About The Artist
As a sculpturist and biologist I am inspired by nature. As biologist I am fascinated by animals, their morfology, their movements and their behavior. With my sculptures I want to express this fascination. Even more I use the animals to express my feelings. By choosing a specific animal and posture to create the expression I want to show. Therefore I use a posture that is typical for the animal and that expression that fits its behavior.
Feeling proud I create a male peacock showing of with his beautiful feathers on its tail. Feeling in love I use the courtship of dancing cranes.
In the process of creating a sculpture I don’t use sketches but start modeling in wax. The challenge of sculpturing is to create the vague image in my mind with my hands and wax into the sculpture that will be casted into bronze.
I create realistic figurative sculptures. It is not my intention to create an exact copy of the animal its posture. It is my interpretation of the animal and especially its behavior and movement. I want to put the animals in such a position that it seems that they are going to move. The robust bronze sculpture should look like it would start moving.
The sculptures are casted by the cire perdu method, the lost wax method. I developed my own way of sculpturing, using my own patins and finishing of the personal touch on the bronze skin of the sculpture.
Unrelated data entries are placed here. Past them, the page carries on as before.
(** * Spacetime visualizer: the sampling functions of the two components

    A shallow embedding of the data-generating closures of the React
    component [SpacetimeVisualizer], in its two versions:

    - [VisualizerV1] : src/spacetime-visualizer.tsx  ([generateData]);
    - [VisualizerV2] : the later version with warp mode and the 3D view
      ([calculateWarpMetric], [generate2DData], [generate3DData]).

    The closures read the component's state hooks; here the state is a record
    passed explicitly.  The arithmetic is written once, against the interface
    [JSNumber] of the operations the source applies to JavaScript Numbers
    (operators, [Math.*], [Number.prototype.toFixed], the string conversion of
    template literals).  Everything that only depends on the shape of the loops,
    on which state each branch reads and on which operations it applies is
    proved for every implementation of that interface.

    Two implementations are given.

    - [Float64] is the one the components run on: IEEE 754 binary64 with
      the kernel's primitive floats, the [Math] functions as ECMA-262
      defines them (the cases the standard fixes are computed, the values
      it leaves to the implementation come from a parameter, the engine),
      and [toFixed] computed on the exact value of the double.  What a
      formula of the component evaluates to is stated here.
    - [RealModel] reads a Number as the real it denotes, with every
      operation exact.  It is the reading of a claim made in exact
      arithmetic, and it is used for what rounding does not change about
      an output: that two strings are equal, that a string has a sign or
      a format, that a value lies within a bound with room to spare, that
      a value which is exact in doubles as well (a zero, 22.5) prints as
      it does.  It does not say which digits a browser prints in general:
      a value on a rounding tie of [toFixed] as a real (2.025, say) is
      stored slightly off the tie as a double, and [Math.exp] returns zero
      where the real exponential is positive and too small for a double. *)

From Stdlib Require Import Floats.
From Stdlib Require Import ZArith List String Ascii Bool Lia.
From Stdlib Require Import Reals Lra Zfloor DecimalString Sorted.
From Equations Require Import Equations.
Import ListNotations.
Lemma has_key_same k row r :
  same_pair row r = true -> has_key k row = has_key k r.
Proof.
  intros H. apply same_pair_keys in H.
  destruct (has_key k row) eqn:E1, (has_key k r) eqn:E2; try reflexivity.
  - apply has_key_pair_key in E1. rewrite H in E1.
    apply has_key_pair_key in E1. congruence.
  - apply has_key_pair_key in E2. rewrite <- H in E2.
    apply has_key_pair_key in E2. congruence.
Qed.

(** *** The upsert *)

Lemma find_upsert k r table :
  find (has_key k) (upsert r table)
  = if has_key k r then Some r else find (has_key k) table.
Proof.
  induction table as [| row rest IH]; cbn [upsert find]; [reflexivity |].
  destruct (same_pair row r) eqn:Es; cbn [find].
  - rewrite (has_key_same k row r Es). destruct (has_key k r); reflexivity.
  - rewrite IH. destruct (has_key k row) eqn:Er; [| reflexivity].
    destruct (has_key k r) eqn:Ek; [| reflexivity].
    apply has_key_pair_key in Er, Ek.
    assert (same_pair row r = true) by (apply same_pair_keys; congruence).
    congruence.
Qed.

Lemma keys_upsert_in r table :
  In (pair_key r) (map pair_key table) ->
  map pair_key (upsert r table) = map pair_key table.
Proof.
  induction table as [| row rest IH]; cbn [upsert map]; [intros [] |].
  intros Hin. destruct (same_pair row r) eqn:Es; cbn [map].
  - apply same_pair_keys in Es. rewrite Es. reflexivity.
  - f_equal. apply IH. destruct Hin as [H | H]; [| exact H].
    assert (same_pair row r = true) by (apply same_pair_keys; exact H). congruence.
Qed.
It is this traditional way of work and craftmanship that for me is an essential part of creating sculptures and gives me the satisfaction of working in bronze. The bronze is a robust and sustainable material that gives the sculpture a endless character and brings them to live.
I create my sculptures in series of twelve.
I started sculpturing twenty years ago. I am an autodidact. I have working together with different sculpturists and bronze casters. In this way I learned the techniques for modeling wax and casting bronze. Since fiveteen years I have exhibitions of my work in several galleries in different cities of the Netherlands and in New York City.